What We Have to Do Now

Feb 9, 2022Daily Faith0 comments

I’ve googled a lot of medical symptoms throughout my life. I wish this time my guess was wrong. 

Instead, last week, my husband drove through a winter storm in order to take our youngest son to the emergency room of our children’s hospital. Our suspicions were confirmed: our son was diagnosed with Type 1 Diabetes. In an instant our world changed. 

As we sat through hours of instruction with hospital educators, practiced administering insulin, and learned how to take blood sugar tests I felt so overwhelmed. It was as if I was being handed a newborn again… except even scarier. This isn’t how it’s supposed to be. Yet it’s here nonetheless. We may not feel capable, but we just have to. 

We have to give our son four shots a day no matter how much crying ensues. We have to wake up at 2 AM to prick a finger no matter how much he resists. We have to count every carb that crosses onto his plate, and be more attentive than we ever were. We have to live by numbers and dosings. We have to watch out for mood changes and keep track of his activity. There’s no way around it, we’re his pancreas now. 
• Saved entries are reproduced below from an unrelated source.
(* ===== verification/Bytes.v ===== *)
(** * Byte buffers and integer codecs

    A byte is a [Z] in [[0, 256)] and a buffer a list of them.  The big- and
    little-endian conversions of the standard library, slices, in-place
    writes, and the bit-field lemmas the header codecs share. *)

From Stdlib Require Import ZArith Lia.
From stdpp Require Import base numbers option list.
From S2P Require Import Prelude.
Open Scope Z_scope.
Open Scope rust_scope.

Definition is_byte (b : Z) : Prop := 0 <= b < 256.
Definition bytes_ok (l : list Z) : Prop := Forall is_byte l.

#[export] Instance is_byte_decision b : Decision (is_byte b).
Proof. unfold is_byte. apply _. Defined.

(** [uN::to_be_bytes] of an [n]-byte integer. *)
Fixpoint be_bytes (n : nat) (z : Z) : list Z :=
  match n with
  | O => []
  | S n => (z / 256 ^ Z.of_nat n) mod 256 :: be_bytes n z
  end.

(** [uN::from_be_bytes]. *)
Definition be_value (l : list Z) : Z := foldl (fun acc b => acc * 256 + b) 0 l.

(** [uN::to_le_bytes] and [uN::from_le_bytes]. *)
Fixpoint le_bytes (n : nat) (z : Z) : list Z :=
  match n with
  | O => []
  | S n => z mod 256 :: le_bytes n (z / 256)
  end.

Fixpoint le_value (l : list Z) : Z :=
  match l with
  | [] => 0
  | b :: l => b + 256 * le_value l
  end.

(** [&l[a..b]]. *)
Definition slice {A} (a b : nat) (l : list A) : list A := take (b - a) (drop a l).

(** [l[off..off + src.len()].copy_from_slice(src)]. *)
Definition write_at {A} (off : nat) (src l : list A) : list A :=
  take off l ++ src ++ drop (off + length src) l.

(** [usize::checked_add] on 64-bit targets. *)
Definition usize_checked_add (a b : nat) : option nat :=
  Z.to_nat <$> checked_add 64 (Z.of_nat a) (Z.of_nat b).

Lemma usize_checked_add_Some a b :
  Z.of_nat a + Z.of_nat b < 2 ^ 64 → usize_checked_add a b = Some (a + b)%nat.
Proof.
  intros H. unfold usize_checked_add, checked_add. rewrite (proj2 (Z.ltb_lt _ _) H). cbn. f_equal. lia.
Qed.

Lemma write_at_length {A} off (src l : list A) :
  (off + length src <= length l)%nat → length (write_at off src l) = length l.
Proof. intros. unfold write_at. rewrite !length_app, length_take, length_drop. lia. Qed.

Lemma write_at_ok off src l : bytes_ok src → bytes_ok l → bytes_ok (write_at off src l).
Proof. intros. unfold write_at, bytes_ok in *. auto using Forall_app_2, Forall_take, Forall_drop. Qed.

(** A write over a whole prefix. *)
Lemma write_at_prefix {A} (src l : list A) : write_at 0 src l = src ++ drop (length src) l.
Proof. done. Qed.

(** A write after a known prefix. *)
Lemma write_at_app {A} off (src pre l : list A) :
  off = length pre → write_at off src (pre ++ l) = pre ++ write_at 0 src l.
Proof.
  intros ->. unfold write_at. by rewrite take_app_length, drop_app_add.
Qed.

Lemma write_at_app_r {A} off k (src pre l : list A) :
  off = (length pre + k)%nat → write_at off src (pre ++ l) = pre ++ write_at k src l.
Proof.
  intros ->. unfold write_at. by rewrite take_app_add, <- Nat.add_assoc, drop_app_add, <- app_assoc.
Qed.

(** A write inside a prefix leaves what follows. *)
Lemma write_at_app_l {A} off (src pre l : list A) :
  (off + length src <= length pre)%nat → write_at off src (pre ++ l) = write_at off src pre ++ l.
Proof. intros. unfold write_at. rewrite take_app_le, drop_app_le by lia. by rewrite <- !app_assoc. Qed.

Lemma slice_app {A} a b (l1 l2 l3 : list A) :
  length l1 = a → (a + length l2 = b)%nat → slice a b (l1 ++ l2 ++ l3) = l2.
Proof.
  intros <- <-. unfold slice. rewrite drop_app_length.
  replace (length l1 + length l2 - length l1)%nat with (length l2) by lia. by rewrite take_app_length.
Qed.

Lemma length_slice {A} a b (l : list A) : (b <= length l)%nat → length (slice a b l) = (b - a)%nat.
Proof. intros. unfold slice. rewrite length_take, length_drop. lia. Qed.

Lemma slice_ok a b l : bytes_ok l → bytes_ok (slice a b l).
Proof. intros. unfold slice. by apply Forall_take, Forall_drop. Qed.

(** ** Round trips *)

Lemma length_be_bytes n z : length (be_bytes n z) = n.
Proof. induction n; cbn; congruence. Qed.

Lemma length_le_bytes n z : length (le_bytes n z) = n.
Proof. revert z. induction n; intros; cbn; [done|]. f_equal. auto. Qed.

Lemma be_bytes_ok n z : bytes_ok (be_bytes n z).
Proof. unfold bytes_ok. induction n; cbn; constructor; [|done]. unfold is_byte. by apply Z.mod_pos_bound. Qed.

Lemma le_bytes_ok n z : bytes_ok (le_bytes n z).
Proof.
  unfold bytes_ok. revert z. induction n; intros; cbn; constructor; [|by auto].
  unfold is_byte. by apply Z.mod_pos_bound.
Qed.

Lemma foldl_be acc l : foldl (fun acc b => acc * 256 + b) acc l = acc * 256 ^ Z.of_nat (length l) + be_value l.
Proof.
  unfold be_value. revert acc. induction l as [|b l IH]; intros acc; cbn [foldl length]; [cbn; lia|].
  rewrite IH, (IH (0 * 256 + b)). rewrite Nat2Z.inj_succ, Z.pow_succ_r by lia. ring.
Qed.

Lemma be_value_cons b l : be_value (b :: l) = b * 256 ^ Z.of_nat (length l) + be_value l.
Proof. unfold be_value at 1. cbn [foldl]. rewrite foldl_be. lia. Qed.

Lemma be_value_bytes n z : be_value (be_bytes n z) = z mod 256 ^ Z.of_nat n.
Proof.
  induction n as [|n IH]; [by rewrite Z.mod_1_r|].
  cbn [be_bytes]. rewrite be_value_cons, length_be_bytes, IH.
  rewrite Nat2Z.inj_succ, Z.pow_succ_r by lia.
  pose proof (Z.pow_pos_nonneg 256 (Z.of_nat n) ltac:(lia) ltac:(lia)).
  rewrite (Z.mul_comm 256), Z.rem_mul_r by lia. lia.
Qed.

Lemma be_value_range l : bytes_ok l → 0 <= be_value l < 256 ^ Z.of_nat (length l).
Proof.
  induction 1 as [|b l Hb Hl IH]; [cbn; lia|]. rewrite be_value_cons. unfold is_byte in Hb.
  cbn [length]. rewrite Nat2Z.inj_succ, Z.pow_succ_r by lia.
  pose proof (Z.pow_pos_nonneg 256 (Z.of_nat (length l)) ltac:(lia) ltac:(lia)). nia.
Qed.

Lemma be_bytes_value l n : bytes_ok l → length l = n → be_bytes n (be_value l) = l.
Proof.
  intros Hl <-. induction Hl as [|b l Hb Hl IH]; [done|].
  cbn [length be_bytes]. rewrite be_value_cons.
  pose proof (be_value_range l Hl). unfold is_byte in Hb.
  pose proof (Z.pow_pos_nonneg 256 (Z.of_nat (length l)) ltac:(lia) ltac:(lia)).
  f_equal.
  - rewrite Z.add_comm, Z.div_add, Z.div_small by lia. by apply Z.mod_small.
  - assert (Hgen : ∀ n, (n <= length l)%nat →
              be_bytes n (b * 256 ^ Z.of_nat (length l) + be_value l) = be_bytes n (be_value l)).
    { intros n. induction n as [|n IHn]; intros Hn; [done|]. cbn [be_bytes]. rewrite IHn by lia. f_equal.
      replace (Z.of_nat (length l)) with (Z.succ (Z.of_nat (length l) - Z.of_nat n - 1) + Z.of_nat n) by lia.
      rewrite Z.pow_add_r, Z.pow_succ_r by lia.
      rewrite Z.mul_assoc, Z.add_comm, Z.div_add by (pose proof (Z.pow_pos_nonneg 256 (Z.of_nat n)); lia).
      rewrite (Z.mul_comm 256), Z.mul_assoc, Z.mod_add by lia. done. }
    by rewrite Hgen.
Qed.

Lemma le_value_bytes n z : le_value (le_bytes n z) = z mod 256 ^ Z.of_nat n.
Proof.
  revert z. induction n as [|n IH]; intros z; [by rewrite Z.mod_1_r|].
  cbn [le_bytes le_value]. rewrite IH, Nat2Z.inj_succ, Z.pow_succ_r by lia.
  pose proof (Z.pow_pos_nonneg 256 (Z.of_nat n) ltac:(lia) ltac:(lia)).
  by rewrite Z.rem_mul_r by lia.
Qed.

Lemma le_value_range l : bytes_ok l → 0 <= le_value l < 256 ^ Z.of_nat (length l).
Proof.
  induction 1 as [|b l Hb Hl IH]; [cbn; lia|]. unfold is_byte in Hb. cbn [le_value length].
  rewrite Nat2Z.inj_succ, Z.pow_succ_r by lia. lia.
Qed.

Lemma le_bytes_value l n : bytes_ok l → length l = n → le_bytes n (le_value l) = l.
Proof.
  intros Hl <-. induction Hl as [|b l Hb Hl IH]; [done|]. unfold is_byte in Hb.
  cbn [length le_bytes le_value]. f_equal; [zlia|].
  by replace ((b + 256 * le_value l) / 256) with (le_value l) by zlia.
Qed.

(** ** Bit fields *)

Lemma testbit_above q n i : 0 <= q < 2 ^ n → n <= i → Z.testbit q i = false.
Proof.
  intros Hq Hi. destruct (decide (q = 0)) as [->|]; [apply Z.bits_0|].
  apply Z.bits_above_log2; [lia|]. eapply Z.lt_le_trans; [|exact Hi]. apply Z.log2_lt_pow2; lia.
Qed.

(** Disjoint fields: the low part below bit [n], the high part above. *)
Lemma lor_high_low h q n : 0 <= n → 0 <= q < 2 ^ n → Z.lor (h * 2 ^ n) q = h * 2 ^ n + q.
Proof.
  intros Hn Hq. assert (Hland : Z.land (h * 2 ^ n) q = 0).
  { apply Z.bits_inj'. intros i Hi. rewrite Z.land_spec, Z.bits_0.
    destruct (decide (i < n)); [by rewrite Z.mul_pow2_bits_low|].
    by rewrite (testbit_above q n i), andb_false_r by lia. }
  by rewrite Z.add_nocarry_lxor, Z.lxor_lor.
Qed.

Lemma land_high h m q n :
  0 <= n → 0 <= q < 2 ^ n → Z.land (h * 2 ^ n + q) (m * 2 ^ n) = Z.land h m * 2 ^ n.
Proof.
  intros Hn Hq. rewrite <- lor_high_low, Z.land_lor_distr_l by done.
  rewrite <- !Z.shiftl_mul_pow2, <- Z.shiftl_land by done.
  rewrite <- (Z.lor_0_r (Z.shiftl (Z.land h m) n)) at 2. f_equal.
  apply Z.bits_inj'. intros i Hi. rewrite Z.land_spec, Z.bits_0, Z.shiftl_spec by done.
  destruct (decide (i < n)); [rewrite (Z.testbit_neg_r m) by lia; apply andb_false_r|].
  by rewrite (testbit_above q n i) by lia.
Qed.

Lemma land_low h q n : 0 <= n → 0 <= q < 2 ^ n → Z.land (h * 2 ^ n + q) (2 ^ n - 1) = q.
Proof.
  intros Hn Hq. rewrite land_mask by done. rewrite Z.add_comm, Z.mod_add by lia. by apply Z.mod_small.
Qed.

(** Bring a buffer of known minimal length into the form [b0 :: b1 :: ...]. *)
Ltac expose_bytes l n :=
  lazymatch n with
  | O => idtac
  | S ?m => destruct l as [|? l]; [exfalso; cbn [length] in *; lia|]; expose_bytes l m
  end.

(** A literal list of known bytes is a list of bytes. *)
Ltac solve_bytes :=
  unfold bytes_ok; repeat (apply Forall_cons_2; [assumption|]); apply Forall_nil_2.

(** A decidable fact about concrete data, by evaluation. *)
Ltac by_decision := refine (bool_decide_eq_true_1 _ _); vm_compute; reflexivity.

(** The bytes of a literal list, one hypothesis each. *)
Ltac split_bytes :=
  unfold bytes_ok in *;
  repeat match goal with H : Forall _ (_ :: _) |- _ => apply Forall_cons_1 in H as [? H] end.

(** Exclusive-or identities, bit by bit. *)
Ltac solve_lxor :=
  apply Z.bits_inj'; intros ?i ?Hi; rewrite ?Z.lxor_spec, ?Z.bits_0;
  repeat match goal with |- context [Z.testbit ?x ?i] => destruct (Z.testbit x i) end; reflexivity.

Lemma existsb_nonzero l : existsb (fun byte : Z => negb (byte =? 0)) l = false → l = replicate (length l) 0.
Proof.
  induction l as [|b l IH]; [done|]. cbn [existsb length replicate]. intros [Hb%negb_false_iff Hl]%orb_false_iff.
  f_equal; [by apply Z.eqb_eq|by apply IH].
Qed.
My brain is far too muddled by adrenaline and emotions from the past week. These days we live meal by meal, as I brace myself for what must be done. I can only grip on to the fact that my Savior not only sees, but knows my pain. In taking on flesh he bore the aches and hurt of a world cursed by sin. A world where our bodies hurt, and pancreases stop working.  He experienced the sting of death as he wept for his friend in the grave (John 11:35), and later agonized over the torture he would feel on the cross (Mark 14:34). Our Savior cried out to the Lord in his anguish, repeating the same words from the Psalms that pass through my own lips (Psalm 22:2).

Hebrews reminds me that Jesus sympathizes with his suffering children (Heb. 4:15). He not only keeps track of each tear and every time we toss in our bed, but he personally knows the grief that brings them (Psalm 56:8). 
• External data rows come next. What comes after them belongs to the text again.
(* ===== verification/Opcode.v ===== *)
(** * Wire errors and RC opcodes ([rocev2-wire/src/error.rs], [opcode.rs], [lib.rs])

    The error type of the codecs, the header lengths, and the opcode table
    with the predicates that drive parsing and dispatch. *)

From Stdlib Require Import ZArith Lia String.
From stdpp Require Import base numbers option list.
From S2P Require Import Prelude.
Open Scope Z_scope.
Open Scope rust_scope.

Definition ROCE_V2_UDP_PORT : Z := 4791.
Definition BTH_LEN : nat := 12.
Definition RETH_LEN : nat := 16.
Definition AETH_LEN : nat := 4.
Definition WIRE_PSN_MASK : Z := 0x00ffffff.
Definition QPN_MASK : Z := 0x00ffffff.

Inductive WireError :=
  | BufferTooShort (needed actual : nat)
  | UnsupportedOpcode (value : Z)
  | InvalidTransportVersion (version : Z)
  | ValueOutOfRange (field : string) (value : Z)
  | ReservedBitsSet (field : string) (value : Z)
  | HeaderMismatch (opcode : Z) (expected : string)
  | LengthMismatch (expected actual : nat)
  | NonZeroPadding
  | IcrcMismatch (wire computed : Z)
  | InvalidIpv4Header
  | UnsupportedIpv4Options
  | ArithmeticOverflow.

Inductive Opcode :=
  | SendFirst | SendMiddle | SendLast | SendLastWithImmediate | SendOnly | SendOnlyWithImmediate
  | RdmaWriteFirst | RdmaWriteMiddle | RdmaWriteLast | RdmaWriteLastWithImmediate
  | RdmaWriteOnly | RdmaWriteOnlyWithImmediate
  | RdmaReadRequest
  | RdmaReadResponseFirst | RdmaReadResponseMiddle | RdmaReadResponseLast | RdmaReadResponseOnly
  | Acknowledge.

#[export] Instance Opcode_eq_dec : EqDecision Opcode.
Proof. solve_decision. Defined.

Inductive Operation := OpSend | OpWrite | OpReadRequest | OpReadResponse | OpAcknowledge.

#[export] Instance Operation_eq_dec : EqDecision Operation.
Proof. solve_decision. Defined.

Inductive SegmentPosition := PosFirst | PosMiddle | PosLast | PosOnly.

#[export] Instance SegmentPosition_eq_dec : EqDecision SegmentPosition.
Proof. solve_decision. Defined.

Definition Opcode_from_u8 (value : Z) : result Opcode WireError :=
  match value with
  | 0x00 => Ok SendFirst
  | 0x01 => Ok SendMiddle
  | 0x02 => Ok SendLast
  | 0x03 => Ok SendLastWithImmediate
  | 0x04 => Ok SendOnly
  | 0x05 => Ok SendOnlyWithImmediate
  | 0x06 => Ok RdmaWriteFirst
  | 0x07 => Ok RdmaWriteMiddle
  | 0x08 => Ok RdmaWriteLast
  | 0x09 => Ok RdmaWriteLastWithImmediate
  | 0x0a => Ok RdmaWriteOnly
  | 0x0b => Ok RdmaWriteOnlyWithImmediate
  | 0x0c => Ok RdmaReadRequest
  | 0x0d => Ok RdmaReadResponseFirst
  | 0x0e => Ok RdmaReadResponseMiddle
  | 0x0f => Ok RdmaReadResponseLast
  | 0x10 => Ok RdmaReadResponseOnly
  | 0x11 => Ok Acknowledge
  | _ => Err (UnsupportedOpcode value)
  end.

Definition Opcode_as_u8 (self : Opcode) : Z :=
  match self with
  | SendFirst => 0x00
  | SendMiddle => 0x01
  | SendLast => 0x02
  | SendLastWithImmediate => 0x03
  | SendOnly => 0x04
  | SendOnlyWithImmediate => 0x05
  | RdmaWriteFirst => 0x06
  | RdmaWriteMiddle => 0x07
  | RdmaWriteLast => 0x08
  | RdmaWriteLastWithImmediate => 0x09
  | RdmaWriteOnly => 0x0a
  | RdmaWriteOnlyWithImmediate => 0x0b
  | RdmaReadRequest => 0x0c
  | RdmaReadResponseFirst => 0x0d
  | RdmaReadResponseMiddle => 0x0e
  | RdmaReadResponseLast => 0x0f
  | RdmaReadResponseOnly => 0x10
  | Acknowledge => 0x11
  end.

Definition Opcode_operation (self : Opcode) : Operation :=
  match self with
  | SendFirst | SendMiddle | SendLast | SendLastWithImmediate | SendOnly | SendOnlyWithImmediate => OpSend
  | RdmaWriteFirst | RdmaWriteMiddle | RdmaWriteLast | RdmaWriteLastWithImmediate
  | RdmaWriteOnly | RdmaWriteOnlyWithImmediate => OpWrite
  | RdmaReadRequest => OpReadRequest
  | RdmaReadResponseFirst | RdmaReadResponseMiddle | RdmaReadResponseLast | RdmaReadResponseOnly =>
      OpReadResponse
  | Acknowledge => OpAcknowledge
  end.

Definition Opcode_position (self : Opcode) : SegmentPosition :=
  match self with
  | SendFirst | RdmaWriteFirst | RdmaReadResponseFirst => PosFirst
  | SendMiddle | RdmaWriteMiddle | RdmaReadResponseMiddle => PosMiddle
  | SendLast | SendLastWithImmediate | RdmaWriteLast | RdmaWriteLastWithImmediate
  | RdmaReadResponseLast => PosLast
  | SendOnly | SendOnlyWithImmediate | RdmaWriteOnly | RdmaWriteOnlyWithImmediate
  | RdmaReadRequest | RdmaReadResponseOnly | Acknowledge => PosOnly
  end.

Definition Opcode_has_reth (self : Opcode) : bool :=
  match self with
  | RdmaWriteFirst | RdmaWriteOnly | RdmaWriteOnlyWithImmediate | RdmaReadRequest => true
  | _ => false
  end.

Definition Opcode_has_aeth (self : Opcode) : bool :=
  match self with
  | RdmaReadResponseFirst | RdmaReadResponseLast | RdmaReadResponseOnly | Acknowledge => true
  | _ => false
  end.

Definition Opcode_has_immediate (self : Opcode) : bool :=
  match self with
  | SendLastWithImmediate | SendOnlyWithImmediate | RdmaWriteLastWithImmediate
  | RdmaWriteOnlyWithImmediate => true
  | _ => false
  end.

Definition Opcode_fixed_header_len (self : Opcode) : nat :=
  BTH_LEN + (if Opcode_has_reth self then RETH_LEN else 0) + (if Opcode_has_aeth self then AETH_LEN else 0).

Definition Opcode_allows_payload (self : Opcode) : bool :=
  negb (match self with RdmaReadRequest | Acknowledge => true | _ => false end).

Definition Opcode_is_request (self : Opcode) : bool :=
  match Opcode_operation self with OpSend | OpWrite | OpReadRequest => true | _ => false end.

Definition Opcode_is_response (self : Opcode) : bool := negb (Opcode_is_request self).

(** ** Lemmas *)

Lemma Opcode_from_as o : Opcode_from_u8 (Opcode_as_u8 o) = Ok o.
Proof. by destruct o. Qed.

Lemma Opcode_as_from v o : Opcode_from_u8 v = Ok o → Opcode_as_u8 o = v.
Proof.
  unfold Opcode_from_u8. intros H.
  repeat match type of H with
  | (match ?x with _ => _ end) = _ => destruct x; try discriminate H
  end; by injection H as <-.
Qed.

Lemma Opcode_as_u8_range o : 0 <= Opcode_as_u8 o < 256.
Proof. destruct o; cbn; lia. Qed.

(** An extended header of a kind belongs to one direction only. *)
Lemma Opcode_headers_exclusive o : Opcode_has_reth o = true → Opcode_has_aeth o = false.
Proof. by destruct o. Qed.

Lemma Opcode_aeth_response o : Opcode_has_aeth o = true → Opcode_is_response o = true.
Proof. by destruct o. Qed.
You may not be facing diabetes. Maybe you are forced into different circumstances. Maybe you have to wake up and face another day of work with an aching body. Maybe you have to juggle another day through the ups and downs of mental illness. Maybe you have to help a child through their painful traumatic past. Maybe you have to parent your children alone. Or maybe you have to live one more day in this world without the family member you love. 

I wish we didn’t have to. One day we won’t. 

But in the meantime, we can hold tight to our Savior. Because suffering friend, he experienced it all, and he didn’t even have to.

What we never would have chosen for ourselves, our Savior chose to walk through–for us. He suffered for us. His body broke, so that we could be brought nearer. He didn’t have to, but because of his great love, he did. And now that same Savior who intimately knows our pain, gently comforts us, holds us, loves us, and walks beside us in whatever it is we have to do.